Definition mem_ReplaceInvitation (wall : Z) (oldID : string) (fresh : Invitation) (s : MemStore) :
    result saas_error unit * MemStore :=
  match invitations s !! oldID with
  | None => (Err ErrNotFound, s)
  | Some old =>
      if negb (bool_decide (i_ID fresh = oldID)) && bool_decide (is_Some (invitations s !! i_ID fresh))
      then (Err ErrConflict, s)
      else if from_option (λ existingID, negb (bool_decide (existingID = oldID))) false
                (inviteHash s !! i_TokenHash fresh)
      then (Err ErrConflict, s)
      else
        let fresh := default_times wall fresh in
        (Ok tt, set_invites (<[i_ID fresh := fresh]> (delete oldID (invitations s)))
                  (<[i_TokenHash fresh := i_ID fresh]> (delete (i_TokenHash old) (inviteHash s))) s)
  end.

Definition newer (a b : Invitation) : bool := i_CreatedAt b <? i_CreatedAt a.

Definition mem_ListInvitations (orgID : string) (s : MemStore) : result saas_error (list Invitation) :=
  Ok (sort_slice newer (filter (λ i, i_OrgID i = orgID) (map_range "ListInvitations" (invitations s)).*2)).

Definition mem_GetInvitationByTokenHash (hash : string) (s : MemStore) : result saas_error Invitation :=
  match inviteHash s !! hash with
  | None => Err ErrNotFound
  | Some id => Ok (default zero_invitation (invitations s !! id))
  end.

Definition with_state (st : InvitationState) (i : Invitation) : Invitation :=
  {| i_ID := i_ID i; i_OrgID := i_OrgID i; i_Email := i_Email i; i_Role := i_Role i; i_TokenHash := i_TokenHash i;
     i_State := st; i_InviterID := i_InviterID i; i_CreatedAt := i_CreatedAt i; i_ExpiresAt := i_ExpiresAt i |}.

Definition mem_UpdateInvitationState (id : string) (state : InvitationState) (s : MemStore) :
    result saas_error unit * MemStore :=
  match invitations s !! id with
  | None => (Err ErrNotFound, s)
  | Some inv => (Ok tt, set_invites (<[id := with_state state inv]> (invitations s)) (inviteHash s) s)
  end.

Definition mem_RemoveInvitation (id : string) (s : MemStore) : result saas_error unit * MemStore :=
  match invitations s !! id with
  | None => (Err ErrNotFound, s)
  | Some inv => (Ok tt, set_invites (delete id (invitations s)) (delete (i_TokenHash inv) (inviteHash s)) s)
  end.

Work to be completed :: An exact restatement of the data is required.

Solved problem ::
Definition mem_ReplaceInvitation (wall : Z) (oldID : string) (fresh : Invitation) (s : MemStore) :
    result saas_error unit * MemStore :=
  match invitations s !! oldID with
  | None => (Err ErrNotFound, s)
  | Some old =>
      if negb (bool_decide (i_ID fresh = oldID)) && bool_decide (is_Some (invitations s !! i_ID fresh))
      then (Err ErrConflict, s)
      else if from_option (λ existingID, negb (bool_decide (existingID = oldID))) false
                (inviteHash s !! i_TokenHash fresh)
      then (Err ErrConflict, s)
      else
        let fresh := default_times wall fresh in
        (Ok tt, set_invites (<[i_ID fresh := fresh]> (delete oldID (invitations s)))
                  (<[i_TokenHash fresh := i_ID fresh]> (delete (i_TokenHash old) (inviteHash s))) s)
  end.

Definition newer (a b : Invitation) : bool := i_CreatedAt b <? i_CreatedAt a.

Definition mem_ListInvitations (orgID : string) (s : MemStore) : result saas_error (list Invitation) :=
  Ok (sort_slice newer (filter (λ i, i_OrgID i = orgID) (map_range "ListInvitations" (invitations s)).*2)).

Definition mem_GetInvitationByTokenHash (hash : string) (s : MemStore) : result saas_error Invitation :=
  match inviteHash s !! hash with
  | None => Err ErrNotFound
  | Some id => Ok (default zero_invitation (invitations s !! id))
  end.

Definition with_state (st : InvitationState) (i : Invitation) : Invitation :=
  {| i_ID := i_ID i; i_OrgID := i_OrgID i; i_Email := i_Email i; i_Role := i_Role i; i_TokenHash := i_TokenHash i;
     i_State := st; i_InviterID := i_InviterID i; i_CreatedAt := i_CreatedAt i; i_ExpiresAt := i_ExpiresAt i |}.

Definition mem_UpdateInvitationState (id : string) (state : InvitationState) (s : MemStore) :
    result saas_error unit * MemStore :=
  match invitations s !! id with
  | None => (Err ErrNotFound, s)
  | Some inv => (Ok tt, set_invites (<[id := with_state state inv]> (invitations s)) (inviteHash s) s)
  end.

Definition mem_RemoveInvitation (id : string) (s : MemStore) : result saas_error unit * MemStore :=
  match invitations s !! id with
  | None => (Err ErrNotFound, s)
  | Some inv => (Ok tt, set_invites (delete id (invitations s)) (delete (i_TokenHash inv) (inviteHash s)) s)
  end.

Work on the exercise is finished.